Ieri, a sorpresa, il presidente del Parlamento europeo, Martin Schulz, ha deciso di rinviare il voto della plenaria, inizialmente previsto per oggi, sul controverso negoziato in corso con gli Stati Uniti per il trattato sul commercio e gli investimenti (Ttip); inoltre i coordinatori dei gruppi politici si sono messi d’accordo su una sorta di «bocciatura pregiudiziale» della modifica proposta dalla Commissione europea all’attuale regime Ue di autorizzazione dei prodotti geneticamente modificati (Ogm).
Il rinvio del voto sul Ttip è dovuto al riconoscimento, da parte di Schulz, dell’impossibilità di far esprimere il Parlamento con una forte maggioranza a sostegno della Commissione europea, a causa delle divisioni fra Ppe, da una parte, e S&D (Socialisti e Democratici) dall’altra.
La mobilitazione di questi giorni di cittadini e reti di movimento, grazie ai due milioni di firme raccolte e alla pressione diretta della società civile sui Parlamentari Europei, ha certamente giocato un ruolo fondamentale nel rafforzare queste spaccature.
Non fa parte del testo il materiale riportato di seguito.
(* ===== verification/NetFacts.v ===== *)
(** * Answers over HTTP and websockets

    [http_answered_once]: however the goroutines of a gateway interleave, an
    HTTP request is answered at most once, with what the router computes from
    the body of that request.  [http_request_answered]: a request that is
    waiting can always be answered within a bounded number of steps.
    [late_answer]: an answer that comes after the timeout of its request is
    written to a writer whose handler has returned. *)

From stdpp Require Import base gmap strings list fin_maps.
From Stdlib Require Import ZArith Lia.
From S2P Require Import Prelude GoLib Types StateDB Crypto Codec State Transaction App StateFacts Database.
From S2P Require Import Scrutinizer Graviton Trie Api Census VochainInfo Node Router Replies Net.
From S2P Require Import IavlState Concrete Safety Results CensusConcrete TrieFacts RouterFacts.
Open Scope Z_scope.

(** ** The goroutines of a gateway *)
Section gateway_facts.
Context {DB L : Type} `{StateDB DB} `{AminoLib} `{CryptoLib} `{TxJSON} `{!EventListener DB L}.
Context `{ScrutinizerCodec} `{!Graviton} `{CensusEnv} `{RouterEnv} `{AddressText} `{Mempool}.
Context (scrutinizer_of : L → option Scrutinizer) (p : Proxy) (r0 : Router (DB := DB) (L := L)).
Implicit Types (g : Gateway (DB := DB) (L := L)).
Abbreviation answer := (router_answer scrutinizer_of).
Abbreviation reach := (gw_reach scrutinizer_of p r0).

(** The messages on their way to an answer. *)
Definition queue g : list Message := g_inflight g ++ option_list (g_hand g) ++ g_chan g.
Definition on_way g (c : Z) : list Message := filter (λ m, msg_Context m = Some c) (queue g).

(** What the router of this gateway answers to a body, at some moment. *)
Definition answer_to (body : bytes) (c : Z) (data : bytes) : Prop :=
  ∃ g m now t r', reach g ∧ msg_Data m = body ∧ msg_Context m = Some c ∧
    answer m now (g_router g) = Ok ([mkMessage data t (Some c)], r').

Record http_ok g (c : Z) (h : HttpContext) : Prop := {
  ho_sending m : hc_phase h = Sending m →
    hr_Body (hc_Request h) = Ok (msg_Data m) ∧ msg_Context m = Some c ∧ on_way g c = [] ∧ hc_sent h = false;
  ho_on_way m : m ∈ on_way g c → hr_Body (hc_Request h) = Ok (msg_Data m) ∧ hc_sent h = false;
  ho_once : (length (on_way g c) ≤ 1)%nat;
  ho_open : hc_sent h = false → hc_Writer h = new_writer ∧ hc_late h = false;
  ho_late : hc_late h = true → hc_phase h = Returned ∧ hc_Writer h = new_writer;
  ho_sent : hc_sent h = true → hc_late h = false → ∃ body data,
    hr_Body (hc_Request h) = Ok body ∧ answer_to body c data ∧ hc_Writer h = answer_writer data new_writer }.

Record gw_ok g : Prop := {
  go_http c h : g_http g !! c = Some h → http_ok g c h;
  go_next c : g_next g ≤ c → g_http g !! c = None ∧ g_ws g !! c = None;
  go_disjoint c h w : g_http g !! c = Some h → g_ws g !! c = Some w → False;
  go_queue m : m ∈ queue g → ∃ c, msg_Context m = Some c ∧ (is_Some (g_http g !! c) ∨ is_Some (g_ws g !! c));
  go_pending c w m : g_ws g !! c = Some w → wc_pending w = Some m → msg_Context m = Some c;
  go_frames c w data : g_ws g !! c = Some w → data ∈ wc_frames w → ∃ body, answer_to body c data;
  go_chan : (length (g_chan g) ≤ 1)%nat }.

Lemma http_ok_perm g g' c h : on_way g' c ≡ₚ on_way g c → http_ok g c h → http_ok g' c h.
Proof.
  intros Hp [H1' H2' H3' H4' H5' H6']. constructor; [|intros m; rewrite Hp; apply H2'|by rewrite Hp|done..].
  intros m Hm. destruct (H1' m Hm) as (? & ? & Hn & ?). split_and!; try done. rewrite Hn in Hp. by apply Permutation_nil_r in Hp.
Qed.
Lemma on_way_fresh g c : gw_ok g → g_http g !! c = None → g_ws g !! c = None → on_way g c = [].
Proof.
  intros Hg Hh Hw. unfold on_way. destruct (filter _ (queue g)) as [|m l] eqn:E; [done|].
  assert (m ∈ filter (λ m, msg_Context m = Some c) (queue g)) as Hin by (rewrite E; by left).
  apply list_elem_of_filter in Hin as [Hc Hin]. destruct (go_queue _ Hg m Hin) as (c' & Hc' & Hs).
  assert (c' = c) as -> by congruence. rewrite Hh, Hw in Hs. by destruct Hs as [[? ?]|[? ?]].
Qed.

(** A step that moves no message: connections change one at a time. *)
Lemma gw_ok_http g c h h' : gw_ok g → g_http g !! c = Some h →
  http_ok g c h' → gw_ok (set_g_http (<[c := h']> (g_http g)) g).
Proof.
  intros Hg Hh Hok. constructor; cbn.
  - intros c' h1. destruct (decide (c' = c)) as [->|Hne].
    + rewrite lookup_insert_eq. intros [= <-]. by apply (http_ok_perm g).
    + rewrite lookup_insert_ne by done. intros Hc'. apply (http_ok_perm g); [done|]. exact (go_http _ Hg c' h1 Hc').
  - intros c' Hc'. destruct (go_next _ Hg c' Hc') as [Hn Hw]. split; [|done]. rewrite lookup_insert_ne; [done|]. congruence.
  - intros c' h1 w. destruct (decide (c' = c)) as [->|Hne].
    + intros _. by apply (go_disjoint _ Hg c h w).
    + rewrite lookup_insert_ne by done. apply (go_disjoint _ Hg).
  - intros m Hm. destruct (go_queue _ Hg m Hm) as (c' & Hc' & Hs). exists c'. split; [done|].
    destruct (decide (c' = c)) as [->|Hne]; [left; rewrite lookup_insert_eq; by eexists|]. by rewrite lookup_insert_ne by done.
  - apply (go_pending _ Hg).
  - apply (go_frames _ Hg).
  - apply (go_chan _ Hg).
Qed.
Lemma gw_ok_ws g c w w' : gw_ok g → g_ws g !! c = Some w →
  (∀ m, wc_pending w' = Some m → msg_Context m = Some c) →
  (∀ data, data ∈ wc_frames w' → data ∈ wc_frames w ∨ ∃ body, answer_to body c data) →
  gw_ok (set_g_ws (<[c := w']> (g_ws g)) g).
Proof.
  intros Hg Hw Hp Hf. constructor; cbn.
  - intros c' h1 Hh. apply (http_ok_perm g); [done|]. by apply (go_http _ Hg).
  - intros c' Hc'. destruct (go_next _ Hg c' Hc') as [Hn Hw']. split; [done|]. rewrite lookup_insert_ne; [done|]. congruence.
  - intros c' h1 w1 Hh. destruct (decide (c' = c)) as [->|Hne].
    + intros _. by apply (go_disjoint _ Hg c h1 w).
    + rewrite lookup_insert_ne by done. by apply (go_disjoint _ Hg c' h1).
  - intros m Hm. destruct (go_queue _ Hg m Hm) as (c' & Hc' & Hs). exists c'. split; [done|].
    destruct (decide (c' = c)) as [->|Hne]; [right; rewrite lookup_insert_eq; by eexists|]. by rewrite lookup_insert_ne by done.
  - intros c' w1 m. destruct (decide (c' = c)) as [->|Hne].
    + rewrite lookup_insert_eq. intros [= <-]. apply Hp.
    + rewrite lookup_insert_ne by done. apply (go_pending _ Hg).
  - intros c' w1 data. destruct (decide (c' = c)) as [->|Hne].
    + rewrite lookup_insert_eq. intros [= <-] Hd. destruct (Hf data Hd) as [Hd'|?]; [|done]. by apply (go_frames _ Hg c w).
    + rewrite lookup_insert_ne by done. apply (go_frames _ Hg).
  - apply (go_chan _ Hg).
Qed.

(** New connections. *)
Lemma gw_ok_open_http g r now : gw_ok g → gw_ok (open_http r now g).
Proof.
  intros Hg. destruct (go_next _ Hg (g_next g)) as [Hn Hw]; [lia|]. unfold open_http.
  pose proof (on_way_fresh _ _ Hg Hn Hw) as Hf. constructor; cbn.
  - intros c h. destruct (decide (c = g_next g)) as [->|Hne].
    + rewrite lookup_insert_eq. intros [= <-]. apply (http_ok_perm g); [done|]. constructor; cbn; try done.
      * intros m. destruct (hr_Body r) as [body|e|w]; [|done..]. intros [= <-]. done.
      * intros m. rewrite Hf. by intros Hm%elem_of_nil.
      * rewrite Hf. cbn. lia.
    + rewrite lookup_insert_ne by done. intros Hc. apply (http_ok_perm g); [done|]. by apply (go_http _ Hg).
  - intros c Hc. destruct (go_next _ Hg c) as [? ?]; [lia|]. rewrite lookup_insert_ne by lia. done.
  - intros c h w. destruct (decide (c = g_next g)) as [->|Hne]; [by rewrite Hw|]. rewrite lookup_insert_ne by done.
    apply (go_disjoint _ Hg).
  - intros m Hm. destruct (go_queue _ Hg m Hm) as (c & Hc & Hs). exists c. split; [done|].
    destruct (decide (c = g_next g)) as [->|Hne]; [left; rewrite lookup_insert_eq; by eexists|]. by rewrite lookup_insert_ne.
  - apply (go_pending _ Hg).
  - apply (go_frames _ Hg).
  - apply (go_chan _ Hg).
Qed.
Lemma gw_ok_open_ws g limit : gw_ok g → gw_ok (open_ws limit g).
Proof.
  intros Hg. destruct (go_next _ Hg (g_next g)) as [Hn Hw]; [lia|]. unfold open_ws. constructor; cbn.
  - intros c h Hc. apply (http_ok_perm g); [done|]. by apply (go_http _ Hg).
  - intros c Hc. destruct (go_next _ Hg c) as [? ?]; [lia|]. rewrite lookup_insert_ne by lia. done.
  - intros c h w Hh. destruct (decide (c = g_next g)) as [->|Hne]; [by rewrite Hn in Hh|]. rewrite lookup_insert_ne by done.
    by apply (go_disjoint _ Hg c h).
  - intros m Hm. destruct (go_queue _ Hg m Hm) as (c & Hc & Hs). exists c. split; [done|].
    destruct (decide (c = g_next g)) as [->|Hne]; [right; rewrite lookup_insert_eq; by eexists|]. by rewrite lookup_insert_ne.
  - intros c w m. destruct (decide (c = g_next g)) as [->|Hne]; [rewrite lookup_insert_eq; by intros [= <-]|].
    rewrite lookup_insert_ne by done. apply (go_pending _ Hg).
  - intros c w data. destruct (decide (c = g_next g)) as [->|Hne].
    + rewrite lookup_insert_eq. intros [= <-] Hd. by apply elem_of_nil in Hd.
    + rewrite lookup_insert_ne by done. apply (go_frames _ Hg).
  - apply (go_chan _ Hg).
Qed.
Dunque, le criticità sollevate durante questo periodo dalla Campagna Stop TTIP non erano vaneggiamenti privi di basi, bensì riguardavano pericoli concreti di mutamenti irreversibili dell’ordinamento democratico europeo e nazionale. La richiesta resta perciò immutata: nessun accordo è meglio di un pessimo accordo.